> [TASK DETAILS]:
Take the entries below and print, exactly, the stretch from the line containing "mem_ok m' ∧ same_tabs (k_mem s) m' root ∧" through the line containing "Lemma run_in_uctx p", both included.

(Stored data entries)
-=-=-=-=-

(* ===== verification/LogTx.v ===== *)
(** * Transactions: begin_op, log_write and end_op

    The interface of the log to the file system.  [tx_inv] is the situation of
    a thread inside [begin_op] ... [end_op]; [V] is the logical contents of
    the disk the transaction sees and changes, [bs] the blocks it has logged. *)

From stdpp Require Import options.
From S2P Require Import Prelude CString State Sched Sleeplock Bio BioList BioSpec Block Log LogSpec LogCrash.
#[local] Open Scope Z_scope.

Record tx_inv (p : nat) (s : kst) (held : gset nat) (bs : list Z) (V : Z → list Z) : Prop := {
  ti_cache : bcache_inv p s held (list_to_set bs) V;
  ti_log : log_ok s bs;
  ti_txn : txn (lg_start (k_log s)) bs;
  ti_comm : lg_committing (k_log s) = 0;
  ti_size : lg_size (k_log s) = LOGSIZE;
  ti_head : head_n (disk_block (k_disk s) (lg_start (k_log s))) = 0;
}.

(** Updates of the counters of the log. *)
Lemma tx_inv_upd p s held bs V f :
  (∀ l, lg_dev (f l) = lg_dev l ∧ lg_start (f l) = lg_start l ∧ lg_size (f l) = lg_size l ∧
    lh_n (f l) = lh_n l ∧ lh_block (f l) = lh_block l ∧ lg_committing (f l) = lg_committing l) →
  tx_inv p s held bs V → tx_inv p (upd_log f s) held bs V.
Proof.
  intros Hf [H1 [L1 L2 L3 L4 L5] H3 H4 H5 H6]. destruct (Hf (k_log s)) as (E1 & E2 & E3 & E4 & E5 & E6).
  split; simpl; rewrite ?E1, ?E2, ?E3, ?E4, ?E5, ?E6; try done.
  - by apply bcache_inv_log.
  - split; simpl; rewrite ?E1, ?E2, ?E3, ?E4, ?E5; try done.
    intros j b Hj. unfold lh_blk. simpl. rewrite E5. by apply L3.
Qed.

(** ** begin_op *)

(** The log has room for one more operation. *)
Definition room (l : log) : Prop :=
  lg_committing l = 0 ∧ lh_n l + (lg_outstanding l + 1) * MAXOPBLOCKS ≤ LOGSIZE.
#[global] Instance room_dec l : Decision (room l).
Proof. apply _. Defined.

Definition one_more (l : log) : log := set_lg_outstanding (lg_outstanding l + 1) l.

Lemma begin_op_try_Ok s :
  k_held s = [LK_log] → room (k_log s) →
  begin_op_try () s = Ok (inr ()) (set_k_held [] (upd_log one_more s)).
Proof.
  intros Hh [Hc Hr]. unfold begin_op_try. msteps. rewrite Hc. cbn [Z.eqb negb].
  rewrite (proj2 (Z.ltb_ge _ _) Hr). msteps. by rewrite (bind_release _ []).
Qed.
Lemma begin_op_Ok p s :
  running p s → room (k_log s) → begin_op s = Ok () (upd_log one_more s).
Proof.
  intros [R1 R2 R3 R4] Hr. unfold begin_op. rewrite bind_acquire by (rewrite R2; set_solver).
  rewrite R2. eapply mloop_done. rewrite begin_op_try_Ok by done.
  f_equal. change (upd_log one_more (set_k_held [LK_log] s)) with (set_k_held [LK_log] (upd_log one_more s)).
  rewrite set_k_held_twice. by apply set_k_held_id.
Qed.

(** Without room the caller sleeps on [&log], to look again when woken. *)
Lemma begin_op_sleeps p s :
  running p s → ¬ room (k_log s) →
  ∃ k, begin_op s = Yield (asleep p Ch_log s) k ∧
    ∀ s2, k_held s2 = [LK_proc p] → room (k_log s2) →
      k s2 = Ok () (upd_log one_more (set_k_held [] (upd_proc p (set_p_chan None) s2))).
Proof.
  intros [R1 R2 R3 R4] Hr. unfold begin_op. rewrite bind_acquire by (rewrite R2; set_solver).
  rewrite R2. set (s1 := set_k_held [LK_log] s).
  destruct (sleep_yields Ch_log LK_log p s1) as (k & Hy & Hk); [done|simpl; lia|done|done|].
  change WAKEUPS with (S (S 62)). generalize 62%nat as n. intros n. eexists. split.
  { apply mloop_yields. unfold begin_op_try. rewrite bind_gets. change (k_log s1) with (k_log s).
    destruct (lg_committing (k_log s) =? 0) eqn:Ec; simpl; [|by apply bind_yields; exact Hy].
    destruct (LOGSIZE <? _) eqn:El; [by apply bind_yields; exact Hy|].
    exfalso. apply Hr. apply Z.eqb_eq in Ec. apply Z.ltb_ge in El. done. }
  intros s2 H2 Hr2. cbv beta. rewrite (Hk s2 H2). cbn [res_bind]. rewrite ret_Ok. cbn [res_bind].
  eapply mloop_done. by rewrite begin_op_try_Ok.
Qed.

(** ** log_write *)

(** The logged blocks with [n] among them. *)
Definition logged (bs : list Z) (n : Z) : list Z := if decide (n ∈ bs) then bs else bs ++ [n].

Lemma log_ok_take s bs : log_ok s bs → take (length bs) (lh_block (k_log s)) = bs.
Proof.
  intros [L1 L2 L3 L4 L5]. apply list_eq. intros j. destruct (decide (j < length bs)%nat) as [Hj|Hj].
  - rewrite lookup_take_lt by done. destruct (lookup_lt_is_Some_2 _ _ Hj) as [b Hb].
    pose proof (L3 j b Hb) as E. unfold lh_blk in E. rewrite Z.add_0_l, Nat2Z.id in E.
    destruct (lookup_lt_is_Some_2 (lh_block (k_log s)) j) as [c Hc];
      [rewrite L4; unfold LOGSIZE, MAXOPBLOCKS in *; lia|].
    rewrite Hc in E. simpl in E. congruence.
  - rewrite lookup_take_ge by lia. symmetry. apply lookup_ge_None. lia.
Qed.

(** The slot [log_write] chooses, and the header it leaves. *)
Lemma log_index_spec s bs n :
  log_ok s bs → Forall blockno bs → blockno n →
  ∃ i, log_index s n = Z.of_nat i ∧ if decide (n ∈ bs) then bs !! i = Some n else i = length bs.
Proof.
  intros HL Hb Hn. unfold log_index. rewrite (lo_n _ _ HL), Nat2Z.id, log_ok_take by done.
  rewrite Forall_forall in Hb.
  assert (∀ x, x ∈ bs → u32 x = n ↔ x = n) as Hu.
  { intros x Hx%Hb. unfold blockno in *. rewrite u32_id by lia. done. }
  destruct (list_find _ bs) as [[i x]|] eqn:E.
  - apply list_find_Some in E as (Hi & Hx & _). exists i. split; [done|].
    pose proof (list_elem_of_lookup_2 _ _ _ Hi) as Hin.
    apply (Hu x Hin) in Hx. subst x. by rewrite decide_True.
  - exists (length bs). split; [done|]. rewrite decide_False; [done|]. intros Hin.
    apply list_find_None in E. rewrite Forall_forall in E. apply (E n Hin). by apply Hu.
Qed.

Lemma names_logged s s' bs i n :
  log_ok s bs → (i < Z.to_nat LOGSIZE)%nat →
  (if decide (n ∈ bs) then bs !! i = Some n else i = length bs) →
  lh_block (k_log s') = <[i := n]> (lh_block (k_log s)) →
  names s' 0 (logged bs n).
Proof.
  intros HL Hi Hin E j b Hj. unfold lh_blk. rewrite E, Z.add_0_l, Nat2Z.id.
  destruct (decide (i = j)) as [<-|Hne].
  - rewrite list_lookup_insert_eq by (by rewrite (lo_len _ _ HL)). simpl. unfold logged in Hj.
    destruct (decide (n ∈ bs)); [congruence|]. subst i. rewrite lookup_app_r, Nat.sub_diag in Hj by done.
    by injection Hj.
  - rewrite list_lookup_insert_ne by done. assert (bs !! j = Some b) as Hb.
    { unfold logged in Hj. destruct (decide (n ∈ bs)); [done|]. subst i.
      apply lookup_app_Some in Hj as [?|[? Hj]]; [done|].
      apply list_lookup_singleton_Some in Hj as [? _]. lia. }
    pose proof (lo_names _ _ HL j b Hb) as En. unfold lh_blk in En. by rewrite Z.add_0_l, Nat2Z.id in En.
Qed.
(* ===== verification/Copy.v ===== *)
(** * Copies between kernel objects and either address space

    [either_copyout] and [either_copyin] of [kernel/proc.c].  The model keeps
    the kernel's own objects (buffers, pipes, the console) as typed values;
    the code passes their addresses to the copy routines.  [expose] puts the
    bytes of such an object at the address [KOBJ] of the kernel image, where no
    page of the allocator lies, for the duration of one copy; [absorb] reads
    them back.  No copy gives up the CPU.

    A local variable whose address is taken lives on the kernel stack of the
    process, at a fixed offset: the frames of functions that call each other
    use different offsets. *)

From stdpp Require Import options.
From S2P Require Import Prelude CString State Sched Kalloc Vm.
#[local] Open Scope Z_scope.

Definition KOBJ : Z := KERNBASE.
Definition expose (bs : list Z) : K Z :=
  modify (λ s, set_k_mem (wr_bytes (k_mem s) KOBJ bs) s);;
  mret KOBJ.
Definition absorb (n : Z) : K (list Z) := gets (λ s, rd_bytes (k_mem s) KOBJ (Z.to_nat n)).

(** The address of the local variable at offset [o] of the running thread's
    kernel stack; the boot thread uses [stack0]. *)
Definition STACK0 : Z := KERNBASE + 0x8000.
Definition local (o : Z) : K Z :=
  p ← myproc;
  mret (match p with Some p => KSTACK (Z.of_nat p) | None => STACK0 end + o).

(** String literals, each at an address of its own in the kernel image. *)
Definition literal (k : Z) (bs : list Z) : K Z :=
  let a := KERNBASE + 0x2000 + 16 * k in
  modify (λ s, set_k_mem (wr_bytes (k_mem s) a (bs ++ [0])) s);;
  mret a.
Definition lit_slash : K Z := literal 0 [47].
Definition lit_dot : K Z := literal 1 [46].
Definition lit_dotdot : K Z := literal 2 [46; 46].
(** "initcode" *)
Definition lit_initcode : K Z := literal 3 [105; 110; 105; 116; 99; 111; 100; 101].

Definition either_copyout (user_dst : bool) (dst src len : Z) : K Z :=
  p ← curproc;
  pagetable ← gets (λ s, p_pagetable (proc_of s p));
  if user_dst then copyout pagetable dst src len
  else kmemmove dst src len;; mret 0.

Definition either_copyin (dst : Z) (user_src : bool) (src len : Z) : K Z :=
  p ← curproc;
  pagetable ← gets (λ s, p_pagetable (proc_of s p));
  if user_src then copyin pagetable dst src len
  else kmemmove dst src len;; mret 0.
(* ===== verification/UserMem.v ===== *)
(** * One byte of user memory

    What the byte-at-a-time copies of the pipes and the console rely on: the
    running process has a well-formed address space, and a local variable of the kernel
    is not a byte of it. *)

From stdpp Require Import options.
From S2P Require Import Prelude CString State Sched Kalloc Vm PageTable VmWalk VmSpec VmOps VmFree VmCopy VmProps Copy.
#[local] Open Scope Z_scope.
#[local] Existing Instance user_leaves.

Definition root_of (s : kst) (p : nat) : Z := p_pagetable (proc_of s p).

(** Process [p] runs in the kernel, and its address space is well formed; the
    kernel image has at least 64KB. *)
Record uctx (p : nat) (s : kst) : Prop := {
  uc_cur : k_cur s = Some p;
  uc_p : (p < NPROC)%nat;
  uc_procs : length (k_procs s) = NPROC;
  uc_space : uspace (ly_end (k_ly s)) (k_mem s) (root_of s p);
  uc_mem : mem_ok (k_mem s);
  uc_ly : KERNBASE + 0x10000 ≤ ly_end (k_ly s);
}.

(** The byte user code sees at [va]. *)
Definition upeek (m : mem) (root va : Z) : option Z := rd m <$> utrans m root va.

Lemma kernel_low e m root a n :
  as_wf e m root [] → a + n ≤ e → kernel_range m root a n.
Proof.
  intros Hw Hn x q Hx Ho [Hq _]. destruct (owns_ok _ _ _ _ _ Hw Ho) as [(_ & ? & _) _]. lia.
Qed.
Lemma kernel_high e m root a n :
  as_wf e m root [] → PHYSTOP ≤ a → kernel_range m root a n.
Proof.
  intros Hw Hn x q Hx Ho [_ Hq]. destruct (owns_ok _ _ _ _ _ Hw Ho) as [Hok _].
  apply page_ok_range in Hok. lia.
Qed.
Lemma KSTACK_high p o : (p < NPROC)%nat → 0 ≤ o → PHYSTOP ≤ KSTACK (Z.of_nat p) + o.
Proof.
  intros Hp Ho. unfold NPROC in Hp. unfold KSTACK, TRAMPOLINE.
  change MAXVA with (2 ^ 38). unfold PHYSTOP, KERNBASE, PGSIZE. lia.
Qed.

(** Changing kernel memory keeps the user's. *)
Lemma upeek_kernel e m m' root va :
  uspace e m root → (∀ q a, owns m root q → in_page q a → rd m' a = rd m a) →
  same_tabs m m' root ∧ upeek m' root va = upeek m root va.
Proof.
  intros Hu H. assert (same_tabs m m' root) as Ht.
  { intros q a Hq Ha. apply (H q); [by apply tabs_owns|done]. }
  split; [done|]. unfold upeek. rewrite (utrans_tabs m m') by done.
  destruct (utrans m root va) as [a|] eqn:E; [|done]. simpl. f_equal.
  destruct (utrans_owned _ _ _ _ _ Hu E) as (_ & v & _ & _ & -> & _ & Ho).
  apply (H (PTE2PA v)); [done|apply in_page_off].
Qed.
Lemma uctx_mem p s m :
  uctx p s → mem_ok m → same_tabs (k_mem s) m (root_of s p) → uctx p (set_k_mem m s).
Proof.
  intros [H1 H2 H3 H4 H5 H6] Hm Ht. split; try done. by eapply uspace_tabs.
Qed.

(** [copyin] of one byte to a kernel address. *)
Lemma copyin_byte e s root dst va :
  uspace e (k_mem s) root → mem_ok (k_mem s) → 0 ≤ va < 2 ^ 64 →
  kernel_range (k_mem s) root dst 1 →
  ∃ m', copyin root dst va 1 s =
      Ok (if upeek (k_mem s) root va then 0 else -1) (set_k_mem m' s) ∧
    mem_ok m' ∧ (∀ a, a ≠ dst → rd m' a = rd (k_mem s) a) ∧
    (∀ c, upeek (k_mem s) root va = Some c → rd m' dst = c).
Proof.
  intros Hu Hm Hva Hk. destruct (copyin_ok e s root dst va 1 Hu Hm Hva ltac:(lia) Hk)
    as (k & m' & E & Hk1 & Hstop & Hc). exists m'. rewrite E. unfold upeek.
  destruct (decide (k = 1)) as [->|Hne].
  - destruct (ci_bytes _ _ _ _ _ _ Hc 0 ltac:(lia)) as (a & Ha & Hb). rewrite Z.add_0_r in Ha, Hb.
    rewrite Ha. simpl. split; [done|]. split; [apply Hc|]. split.
    + intros x Hx. apply (ci_rest _ _ _ _ _ _ Hc). lia.
    + intros c [= <-]. done.
  - assert (k = 0) as -> by lia. rewrite Z.add_0_r in Hstop. rewrite Hstop by lia. simpl.
    split; [done|]. split; [apply Hc|]. split; [|done].
    intros x _. apply (ci_rest _ _ _ _ _ _ Hc). lia.
Qed.

(** [copyout] of one byte from a kernel address. *)
Lemma copyout_byte e s root va src :
  uspace e (k_mem s) root → mem_ok (k_mem s) → 0 ≤ va < 2 ^ 64 →
  kernel_range (k_mem s) root src 1 →
  ∃ m', copyout root va src 1 s =
      Ok (if utrans (k_mem s) root va then 0 else -1) (set_k_mem m' s) ∧
    mem_ok m' ∧ same_tabs (k_mem s) m' root ∧
    (∀ a, utrans (k_mem s) root va ≠ Some a → rd m' a = rd (k_mem s) a) ∧
    (∀ a, utrans (k_mem s) root va = Some a → rd m' a = rd (k_mem s) src).
Proof.
  intros Hu Hm Hva Hk. destruct (copyout_ok e s root va src 1 Hu Hm Hva ltac:(lia) Hk)
    as (k & m' & E & Hk1 & Hstop & Hc). exists m'. rewrite E.
  pose proof (copied_out_tabs _ _ _ _ _ _ _ Hu Hc) as Ht.
  destruct (decide (k = 1)) as [->|Hne].
  - destruct (co_bytes _ _ _ _ _ _ Hc 0 ltac:(lia)) as (a & Ha & Hb).
    rewrite Z.add_0_r in Ha, Hb. rewrite Ha.
    split; [done|]. split; [apply Hc|]. split; [done|]. split.
    + intros x Hx. apply (co_rest _ _ _ _ _ _ Hc). intros i Hi.
      assert (i = 0) as -> by lia. by rewrite Z.add_0_r, Ha.
    + intros x [= <-]. done.
  - assert (k = 0) as -> by lia. rewrite Z.add_0_r in Hstop. rewrite Hstop by lia.
    split; [done|]. split; [apply Hc|]. split; [done|]. split; [|done].
    intros x _. apply (co_rest _ _ _ _ _ _ Hc). lia.
Qed.

(** Process [p] running in the address space [root]. *)
Definition run_in (p : nat) (root : Z) (s : kst) : kst :=
  set_k_cur (Some p) (upd_proc p (set_p_pagetable root) s).
Lemma root_run_in p root s :
  (p < length (k_procs s))%nat → root_of (run_in p root s) p = root.
Proof.
  intros Hp. unfold root_of, proc_of, run_in. simpl. rewrite list_lookup_alter_eq.
  by destruct (lookup_lt_is_Some_2 _ _ Hp) as [x ->].
Qed.
Lemma run_in_uctx p root s :
  (p < NPROC)%nat → length (k_procs s) = NPROC → mem_ok (k_mem s) →
  uspace (ly_end (k_ly s)) (k_mem s) root → KERNBASE + 0x10000 ≤ ly_end (k_ly s) →
  uctx p (run_in p root s).
Proof.
  intros Hp Hl Hm Hu Hly. split; try done.
  - simpl. by rewrite length_alter.
  - rewrite root_run_in by lia. exact Hu.
Qed.

Lemma space1_rest : vm_rest kst0 space1.
Proof.
  destruct space1_vmx as (l & _ & HU & _). eapply vm_rest_trans; [|apply HU].
  reflexivity.
Qed.
Lemma vm_rest_procs s s' : vm_rest s s' → k_procs s' = k_procs s.
Proof. intros H. rewrite H. done. Qed.
Lemma space1_procs : length (k_procs space1) = NPROC.
Proof. rewrite (vm_rest_procs _ _ space1_rest). reflexivity. Qed.
Lemma user_uctx : uctx 2 (run_in 2 R0 space1).
Proof.
  apply run_in_uctx;
    [unfold NPROC; lia|exact space1_procs|exact space1_mem|exact space1_uspace|].
  rewrite (vm_rest_ly _ _ space1_rest). by apply Z.leb_le.
Qed.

-=-=-=-=-

> [WRITTEN ANSWER]:
    mem_ok m' ∧ same_tabs (k_mem s) m' root ∧
    (∀ a, utrans (k_mem s) root va ≠ Some a → rd m' a = rd (k_mem s) a) ∧
    (∀ a, utrans (k_mem s) root va = Some a → rd m' a = rd (k_mem s) src).
Proof.
  intros Hu Hm Hva Hk. destruct (copyout_ok e s root va src 1 Hu Hm Hva ltac:(lia) Hk)
    as (k & m' & E & Hk1 & Hstop & Hc). exists m'. rewrite E.
  pose proof (copied_out_tabs _ _ _ _ _ _ _ Hu Hc) as Ht.
  destruct (decide (k = 1)) as [->|Hne].
  - destruct (co_bytes _ _ _ _ _ _ Hc 0 ltac:(lia)) as (a & Ha & Hb).
    rewrite Z.add_0_r in Ha, Hb. rewrite Ha.
    split; [done|]. split; [apply Hc|]. split; [done|]. split.
    + intros x Hx. apply (co_rest _ _ _ _ _ _ Hc). intros i Hi.
      assert (i = 0) as -> by lia. by rewrite Z.add_0_r, Ha.
    + intros x [= <-]. done.
  - assert (k = 0) as -> by lia. rewrite Z.add_0_r in Hstop. rewrite Hstop by lia.
    split; [done|]. split; [apply Hc|]. split; [done|]. split; [|done].
    intros x _. apply (co_rest _ _ _ _ _ _ Hc). lia.
Qed.

(** Process [p] running in the address space [root]. *)
Definition run_in (p : nat) (root : Z) (s : kst) : kst :=
  set_k_cur (Some p) (upd_proc p (set_p_pagetable root) s).
Lemma root_run_in p root s :
  (p < length (k_procs s))%nat → root_of (run_in p root s) p = root.
Proof.
  intros Hp. unfold root_of, proc_of, run_in. simpl. rewrite list_lookup_alter_eq.
  by destruct (lookup_lt_is_Some_2 _ _ Hp) as [x ->].
Qed.
Lemma run_in_uctx p root s :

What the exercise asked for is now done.